Bases of it Inherited by Nearly Everyone - Difference in Ability Due More to Training Than to Heredity - Means for Bringing Latent Ability Into Expression

Originally published in The Journal of Heredity, Volume 7, pages 297-305, July 1916

Mrs. Evelyn Fletcher Copp, Brookline, Mass

FORMAT FOR PRINTING

It is generally supposed that musicians are born, not made. A modern student of heredity, for example, writes of musical ability:

"This quality is one that develops so early in the most marked cases that its innateness cannot be questioned. A Bach, matured at 22; a Beethoven, publishing his compositions at 13 and a Mendelssohn at 15; a Mozart, composing at 5 years, are the product of a peculiar protoplasm of whose tenacious qualities we get some notion when we learn that the Bach family comprised twenty eminent musicians and two-score others less eminent."

Following out this line of attack, let us look a little further for evidence that musical ability is innate. Of the Bach family I shall not speak, for its history is well-known: it presents an amount of musical genius unrivaled in history. But if we examine the ancestry of other great musicians, including some of those mentioned by the writer just quoted, we find little to indicate that their preeminent musical ability was due to any extraordinary combination of heredity.

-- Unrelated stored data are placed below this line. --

Lemma ceil_div_pos total limit : 1 ≤ limit → 0 ≤ total → 0 ≤ Z.quot (total + limit - 1) limit.
Proof. intros. apply Z.quot_pos; lia. Qed.

(** The numbers of at most five consecutive pages, and which ones. *)
Lemma generatePageNumbers_spec current total :
  1 ≤ current ≤ 2 ^ 62 → 1 ≤ total ≤ 2 ^ 62 →
  ∃ first, generatePageNumbers current total 5 = Ok (seqZ first (Z.min 5 total)) ∧
    1 ≤ first ∧ first + Z.min 5 total - 1 ≤ total ∧
    (current ≤ total → first ≤ current < first + Z.min 5 total).
Proof.
  intros Hc Ht. unfold generatePageNumbers, upto. change (Z.quot 5 2) with 2.
  destruct (Z.leb_spec total 5).
  - destruct (Z.ltb_spec total 0); [lia|]. exists 1. rewrite Z.min_r by lia. split_and!; [|lia..].
    f_equal. transitivity (Z.add 1 <$> seqZ 0 total); [|by rewrite fmap_add_seqZ].
    apply list_fmap_ext. intros. lia.
  - rewrite Z.min_l by lia. unwrap64. destruct (Z.ltb_spec (current - 2) 1) as [H1|H1].
    + destruct (Z.ltb_spec total 5); [lia|]. unwrap64. destruct (Z.ltb_spec (5 - 1 + 1) 0); [lia|].
      exists 1. split_and!; [done|lia..].
    + destruct (Z.ltb_spec total (current + 2)); unwrap64.
      * destruct (Z.ltb_spec (total - (total - 5 + 1) + 1) 0); [lia|].
        exists (total - 5 + 1). split_and!; [|lia..]. do 2 f_equal. lia.
      * destruct (Z.ltb_spec (current + 2 - (current - 2) + 1) 0); [lia|].
        exists (current - 2). split_and!; [|lia..]. do 2 f_equal. lia.
Qed.

(** * Theorems *)

(** Whatever the query and the default limit: the page asked for has between 1 and
    1000 elements and an offset that is an [int] and not negative, so that the list
    methods of the store, which panic on a negative offset, return exactly the elements
    from the offset on. *)
Theorem page_request_safe {A} (q : string → string) (d : Z) (all : list A) :
  let p := parsePaginationWithDefaults q d in
  1 ≤ Limit p ≤ 1000 ∧ 0 ≤ Offset p ∧ in_int64 (Offset p) ∧
  (len all ≤ int64_max - MaxQueryResultsLimit →
    paginate all (Limit p) (Offset p) = Ok (take (Z.to_nat (Limit p)) (drop (Z.to_nat (Offset p)) all))).
Proof.
  intros p. destruct (parse_bounds q d) as [Hp Hi]. fold p in Hp, Hi.
  pose proof Hp as [[Hl1 Hl2] Ho]. split_and!; try done. intros Hlen. by apply paginate_paged.
Qed.

(** The query of page [n] with a limit. *)
Definition page_query (limit page : string) (name : string) : string :=
  if bool_decide (name = "limit") then limit else if bool_decide (name = "page") then page else "".

(** Page [n] with limit [l] begins at [(n - 1) * l] as long as that is an [int]; the
    product wraps around, so a large page number asks for an earlier page, and the
    first page can be asked for under another number. *)
Theorem page_number_offset (q : string → string) (n l : Z) :
  Atoi (q "limit") = Some l → Atoi (q "page") = Some n → q "offset" = "" → 1 ≤ n → 1 ≤ l ≤ 1000 →
  (in_int64 ((n - 1) * l) → parsePagination q = mkPagination l ((n - 1) * l)) ∧
  parsePagination (page_query "4" "4611686018427387905") = parsePagination (page_query "4" "1") ∧
  parsePagination (page_query "4" "4611686018427387907") = parsePagination (page_query "4" "3").
Proof.
  intros Hl Hn Ho H1 H2. split_and!; [|by vm_compute..].
  intros Hi. unfold parsePagination, parsePaginationWithDefaults.
  assert (q "limit" ≠ "") by (by intros E; rewrite E in Hl).
  assert (q "page" ≠ "") by (by intros E; rewrite E in Hn).
  rewrite Ho, Hl, Hn, (bool_decide_false (q "limit" = "")), (bool_decide_false (q "page" = "")) by done.
  rewrite bool_decide_true by done. cbn [negb].
  destruct (Z.ltb_spec 0 l); [|lia]. unfold MaxPageSize. destruct (Z.ltb_spec 1000 l); [lia|].
  destruct (Z.ltb_spec 0 n); [|lia]. rewrite wrap64_id by done.
  unfold NewPagination, MaxQueryResultsLimit. destruct (Z.leb_spec l 0); [lia|].
  destruct (Z.ltb_spec 1000 l); [lia|]. destruct (Z.ltb_spec ((n - 1) * l) 0); [nia|done].
Qed.
Lemma run_batch_nothing `{Database} heap tx n batch :
  Forall (λ op, op.(WriteOp.Table) ∈ unwritten_tables) batch → run_batch heap tx n batch = (tx, n + len batch, true).
Proof.
  intros Hb. revert n. induction Hb as [|op batch Hop Hb IH]; intros n; simpl; [by rewrite Z.add_0_r|].
  unfold run_op. rewrite unwritten_nothing by done. rewrite IH. do 2 f_equal. unfold len. simpl. lia.
Qed.

(** C33: The indexes of the security store agree through every sequence of calls: each
    table is keyed by its records, and a recovery code belongs to one user and occurs
    once. *)
Theorem security_invariant s : reachable s → wf s.
Proof. apply security_reachable_wf. Qed.

(** C32: Of what the security methods write only ACME certificates, ACME accounts and
    recovery codes reach a database: every other operation they queue - for certificate
    authorities, certificates, revocations, tokens, credentials, encryption keys, SSH
    keys and audit events - is for a table without executor, and a flush of such
    operations reports success, counts them as written and changes nothing. *)
Theorem security_never_persisted `{Database} `{MapRange} (c : call) (s : State) :
  (∀ ch op, (ch, op) ∈ (run c s).2 →
    (op.(WriteOp.Table) ∈ unwritten_tables ∧ executeWriteOp op = Ok Nothing) ∨
    (op.(WriteOp.Table) ∈ written_tables ∧ accepted op = true)) ∧
  (∀ e db batch, batch ≠ [] → Forall (λ op, op.(WriteOp.Table) ∈ unwritten_tables) batch →
    begin_ok e = true → commit_ok e = true → FlushBatchFunc e db batch = (db, len batch, Ok tt)).
Proof.
  split.
  - intros ch op Hop. pose proof (queued_fates c s) as Hf. unfold fates in Hf. rewrite Forall_forall in Hf.
    destruct (Hf _ Hop) as [Ht|Ht]; [left; split; [done|by apply unwritten_nothing]|by right].
  - intros e db batch Hne Hb H1 H2. unfold FlushBatchFunc. rewrite bool_decide_false, H1 by done. cbn [negb].
    rewrite run_batch_nothing, H2 by done. cbn [negb]. by rewrite Z.add_0_l.
Qed.

(** Revoking an agent's certificates succeeds when it has an active one; then it has
    none left, each that was active is revoked with the reason and listed, every other
    certificate and entry of the list is as before, and no later call takes any of them
    off the list.  Without an active certificate nothing changes. *)
Theorem revoked_for_good `{MapRange} (agentID reason by_ : string) (now : time) (xids : nat → string) (s : State) :
  wf s →
  let o := RevokeAgentCert agentID reason by_ now xids s in
  (ret o = Ok tt ↔ ∃ k c, agentCertificates s !! k = Some c ∧ active_of agentID c = true) ∧
  GetAgentCert agentID (st o) = Err ErrNotFound ∧
  (∀ k c, agentCertificates s !! k = Some c →
    if active_of agentID c
    then agentCertificates (st o) !! k = Some (revoke now reason c) ∧
         ∀ id s', rtc (later id) (st o) s' → IsRevoked k s' = Ok true
    else agentCertificates (st o) !! k = Some c ∧ revokedCertificates (st o) !! k = revokedCertificates s !! k).
Proof.
  intros Hw o. destruct (RevokeAgentCert_spec agentID reason by_ now xids s Hw) as (Es & Hret & _ & Hk). fold o in Es, Hret, Hk.
  split_and!; [done| |].
  - unfold GetAgentCert, get_by. destruct (range_find _ _) as [[k c]|] eqn:Ef; [|done]. exfalso.
    apply range_find_Some in Ef as [Hc Ha]. specialize (Hk k). destruct (agentCertificates s !! k) as [c0|].
    + destruct (active_of agentID c0) eqn:Ea; destruct Hk as [Hk _]; rewrite Hk in Hc; injection Hc as <-; [|congruence].
      unfold active_of, revoke in Ha. simpl in Ha. by rewrite andb_false_r in Ha.
    + destruct Hk as [Hk _]. congruence.
  - intros k c Hc. specialize (Hk k). rewrite Hc in Hk. destruct (active_of agentID c); [|done].
    destruct Hk as [Hk [x Hx]]. split; [done|]. intros id s' Hs. unfold IsRevoked. f_equal. apply bool_decide_eq_true.
    assert (is_Some (revokedCertificates (st o) !! k)) as Hr by (by eexists). clear -Hs Hr.
    induction Hs as [sa|sa sb sc (R' & c' & _ & ->) _ IH]; [done|]. by apply IH, revoked_run.
Qed.

(** A recovery code can be used once: the use that succeeds marks an unused code of
    one user, leaves every other code as it is, and after it no use of the same code
    succeeds, whatever calls come in between, as long as no new code is given the same
    identifier. *)
Theorem recovery_code_once `{MapRange} (id : string) (now : time) (s : State) :
  wf s → ret (UseRecoveryCode id now s) = Ok tt →
  (∃ u l1 c l2, recoveryCodes s !! u = Some (l1 ++ c :: l2) ∧ c.(RecoveryCode.ID) = id ∧ unused c = true ∧
    recoveryCodes (st (UseRecoveryCode id now s)) =
      <[u := l1 ++ {| c with RecoveryCode.UsedAt := Some now |} :: l2]> (recoveryCodes s)) ∧
  ∀ s', rtc (later id) (st (UseRecoveryCode id now s)) s' →
    ∀ (R : MapRange) now', ret (@UseRecoveryCode R id now' s') ≠ Ok tt.
Proof.
  intros Hw Hok. destruct (UseRecoveryCode_ok id now s Hw Hok) as (u & l1 & c & l2 & H1 & H2 & H3 & H4 & Hs).
  split; [by exists u, l1, c, l2|]. intros s' Hsteps R now'. apply spent_refused. clear R.
  revert Hs Hsteps. generalize (st (UseRecoveryCode id now s)). clear. intros s0 Hs Hsteps.
  induction Hsteps as [s1|s1 s2 s3 (R' & c' & Hg & ->) _ IH]; [done|]. by apply IH, spent_run.
Qed.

Among such cases is Haydn. His father was a wheelwright, his mother had been a cook and, although both were fond of music, neither could be reckoned a musician as we diagnose the term. Schubert is another example; and the immortal Robert Schumann had no ancestors who were even slightly addicted to music. Even the musicians who can point to a musical parent or grandparent have, in many striking instances, seemingly failed to transmit to their offspring even a trace of their stupendous ability. Another interesting point which strikes even the casual observer of the musicians of the past is that musical heredity seems to be anti-suffrage. When heredity might seem to have caused musical ability in the sons, the daughters seem usually not to have been extraordinarily benefited; and in this connection it is also of interest to note that, while many women have excelled as vocal or instrumental performers, the originality necessary to musical composition has been conspicuously lacking and there are no women who come even within hailing distance of Beethoven, Mozart, Handel and a dozen other men we might name.

A COMMON INHERITANCE

Now, I do not propose to argue from these facts that musical ability is not a matter of heredity. I think it is a matter of heredity, but that almost everyone possesses the heredity. Twenty years of teaching give me reason to believe that, although great genius will doubtless continue to be sporadic and unaccountable, real musical ability is much more common than has been supposed. Genius, like murder, will out. It cannot be suppressed by environmental obstacles, but talent, often overlooked, may be discovered and brought to great perfection. It seems, indeed, that music, like poetry, may be a primal talent; that, as all children are born poets, they may also be born musicians and also, very similarly, that as 99% of humanity lose all poetic faculty during the years of early childhood because of the artificial conditions of modern child life, so the very large majority of children lose their native musical ability through lack of training of the ear and mind during their most susceptible period. Education should come to the help of heredity to reclaim and develop man's natural gift.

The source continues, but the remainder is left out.